What is being asked: In the records below, find the line that contains "(** ** Registers of the front end *)" and the line that contains "(** X8: for", then retype exactly those two lines and every line between them.
* * * * *
(** X7: the text of a normalized register names it.  Two 64-bit words of
    the SSA-normalized kind, or two of the temporary kind, that render to
    the same text are the same register. *)
Theorem Reg_String_names_register (r1 r2 : Reg) :
  0 ≤ r1 < 2 ^ 64 →
  0 ≤ r2 < 2 ^ 64 →
  Reg_kind r1 = Reg_kind r2 →
  Reg_kind r1 = _K_norm ∨ Reg_kind r1 = _K_temp →
  Reg_String ArchRegs ArchRegNames r1 = Reg_String ArchRegs ArchRegNames r2 →
  r1 = r2.
Proof.
  intros Hr1 Hr2 Hkind Hk Hstr.
  apply Reg_fields_determine_word_parts; try done.
  destruct Hk as [Hk | Hk].
  - rewrite !Reg_String_norm_form in Hstr by congruence.
    injection Hstr as Hstr.
    destruct (Reg_Ptr r1), (Reg_Ptr r2); cbn [String.append] in Hstr;
      try discriminate Hstr; injection Hstr as Hi; unfold fmt_d in Hi;
      (split; [reflexivity | by apply (inj (@pretty Z _))]).
  - rewrite !Reg_String_temp_form in Hstr by congruence.
    injection Hstr as Hstr.
    destruct (Reg_Ptr r1), (Reg_Ptr r2); cbn [String.append] in Hstr;
      try discriminate Hstr; injection Hstr as Hi; unfold fmt_d in Hi;
      (split; [reflexivity | by apply (inj (@pretty Z _))]).
Qed.
End RegStringProperties.

(** The statement of [Reg_String_names_register] at two ways of building
    the normalized register 7. *)
Lemma Reg_String_names_register_witness :
  Reg_normalize Rz 7 = Reg_rename (Reg_normalize Tr 1) 7.
Proof.
  apply (Reg_String_names_register (@nil unit) (λ _, "")).
  - apply Reg_normalize_word.
  - apply Reg_rename_word.
  - reflexivity.
  - by left.
  - reflexivity.
Defined.

(** ** Registers of the front end *)

(** [hir.Register] is an interface of the [hir] package with the two
    implementations [hir.GenericRegister] and [hir.PointerRegister]; [Rv]
    converts either with [uint64(r)], so both are integers here.
    [OtherRegister] stands for any other value of the interface, [nil]
    included. *)
Inductive hir_Register : Type :=
  | GenericRegister (r : Z)
  | PointerRegister (r : Z)
  | OtherRegister.

Definition hir_is_pointer (reg : hir_Register) : bool :=
  match reg with
  | PointerRegister _ => true
  | _ => false
  end.

Section Rv.
(** The constants [hir.Rz] and [hir.Pn], declared in the [hir] package. *)
Variable hir_Rz : Z.
Variable hir_Pn : Z.

Definition Rv (reg : hir_Register) : result Reg :=
  match reg with
  | GenericRegister r => if r =? hir_Rz then Ok Rz else mkreg 0 (uint64 r)
  | PointerRegister r => if r =? hir_Pn then Ok Pn else mkreg 1 (uint64 r)
  | OtherRegister => Panic "unreachable"
  end.
End Rv.

(** X8: for a generic kind, [mkreg] builds the word with that kind and
    index 0, and reads the lowest bit of [ptr] only: the register is a
    pointer register exactly when [ptr] is odd. *)
Theorem mkreg_fields (ptr kind : Z) :
  0 ≤ kind ≤ _K_max →
  ∃ w, mkreg ptr kind = Ok w
       ∧ 0 ≤ w < 2 ^ 64
       ∧ Reg_Ptr w = Z.odd ptr
       ∧ Reg_kind w = kind
       ∧ Reg_Index w = 0.
Proof.
  intros Hk. exists (reg_bits ptr kind).
  split; [apply mkreg_generic; lia |]. split; [apply reg_bits_word |].
  by apply reg_bits_fields.
Qed.

Lemma mkreg_fields_witness :
  ∃ w, mkreg 6 3 = Ok w ∧ 0 ≤ w < 2 ^ 64
       ∧ Reg_Ptr w = Z.odd 6 ∧ Reg_kind w = 3 ∧ Reg_Index w = 0.
Proof. apply mkreg_fields. by vm_compute. Defined.

(** The front-end registers [Rv] is meant for: the values of the two
    8-bit register types. *)
Definition hir_valid (reg : hir_Register) : Prop :=
  match reg with
  | GenericRegister r | PointerRegister r => 0 ≤ r < 2 ^ 8
  | OtherRegister => False
  end.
* * * * *
Your response:
(** ** Registers of the front end *)

(** [hir.Register] is an interface of the [hir] package with the two
    implementations [hir.GenericRegister] and [hir.PointerRegister]; [Rv]
    converts either with [uint64(r)], so both are integers here.
    [OtherRegister] stands for any other value of the interface, [nil]
    included. *)
Inductive hir_Register : Type :=
  | GenericRegister (r : Z)
  | PointerRegister (r : Z)
  | OtherRegister.

Definition hir_is_pointer (reg : hir_Register) : bool :=
  match reg with
  | PointerRegister _ => true
  | _ => false
  end.

Section Rv.
(** The constants [hir.Rz] and [hir.Pn], declared in the [hir] package. *)
Variable hir_Rz : Z.
Variable hir_Pn : Z.

Definition Rv (reg : hir_Register) : result Reg :=
  match reg with
  | GenericRegister r => if r =? hir_Rz then Ok Rz else mkreg 0 (uint64 r)
  | PointerRegister r => if r =? hir_Pn then Ok Pn else mkreg 1 (uint64 r)
  | OtherRegister => Panic "unreachable"
  end.
End Rv.

(** X8: for a generic kind, [mkreg] builds the word with that kind and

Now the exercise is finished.